(Saved entries)
*****
(* ===== verification/Kmalloc.v ===== *)
(** * Kernel memory ([kmalloc.cpp], [kmalloc.h], [virtualMemory.cpp],
    [stacks.h])

    Page-granular kernel allocations: a range of the kernel's virtual heap
    backed by fresh frames ([allocateMemory], [kmalloc]) or by given physical
    addresses ([mapAddress]), and [unmapMemory] with its TLB shootdown on
    every other processor. *)

From Stdlib Require Import ZArith Lia String.
From stdpp Require Import base tactics numbers sets list.
From S2P Require Import Prelude Spinlock MemoryBlock Paging.

Open Scope Z_scope.

(** ** State *)

(** The paging state, the virtual address allocator, the number of running
    processors, and the TLB invalidations run on other processors (cpu,
    address), latest first. *)
Record KState := mkKState {
  ps : PState;
  virtualMemory : BlockMap;
  processorCount : Z;
  remote : list (Z * Z)
}.

Definition set_ps (k : KState) (s : PState) : KState :=
  mkKState s (virtualMemory k) (processorCount k) (remote k).

(** Calls that need the CPU and the virtual map. *)
Definition valloc (k : KState) (amount : Z) : outcome (Z * KState) :=
  let! '(p, (c, v)) := allocate (cpu (ps k)) (virtualMemory k) amount in
  Ok (p, mkKState (mkPState (mem (ps k)) (cr3 (ps k)) c (physicalMemory (ps k)) (invlpg (ps k)))
           v (processorCount k) (remote k)).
*****
Work item:
Output all entries exactly as given above.

Solution to the problem:
(* ===== verification/Kmalloc.v ===== *)
(** * Kernel memory ([kmalloc.cpp], [kmalloc.h], [virtualMemory.cpp],
    [stacks.h])

    Page-granular kernel allocations: a range of the kernel's virtual heap
    backed by fresh frames ([allocateMemory], [kmalloc]) or by given physical
    addresses ([mapAddress]), and [unmapMemory] with its TLB shootdown on
    every other processor. *)

From Stdlib Require Import ZArith Lia String.
From stdpp Require Import base tactics numbers sets list.
From S2P Require Import Prelude Spinlock MemoryBlock Paging.

Open Scope Z_scope.

(** ** State *)

(** The paging state, the virtual address allocator, the number of running
    processors, and the TLB invalidations run on other processors (cpu,
    address), latest first. *)
Record KState := mkKState {
  ps : PState;
  virtualMemory : BlockMap;
  processorCount : Z;
  remote : list (Z * Z)
}.

Definition set_ps (k : KState) (s : PState) : KState :=
  mkKState s (virtualMemory k) (processorCount k) (remote k).

(** Calls that need the CPU and the virtual map. *)
Definition valloc (k : KState) (amount : Z) : outcome (Z * KState) :=
  let! '(p, (c, v)) := allocate (cpu (ps k)) (virtualMemory k) amount in
  Ok (p, mkKState (mkPState (mem (ps k)) (cr3 (ps k)) c (physicalMemory (ps k)) (invlpg (ps k)))
           v (processorCount k) (remote k)).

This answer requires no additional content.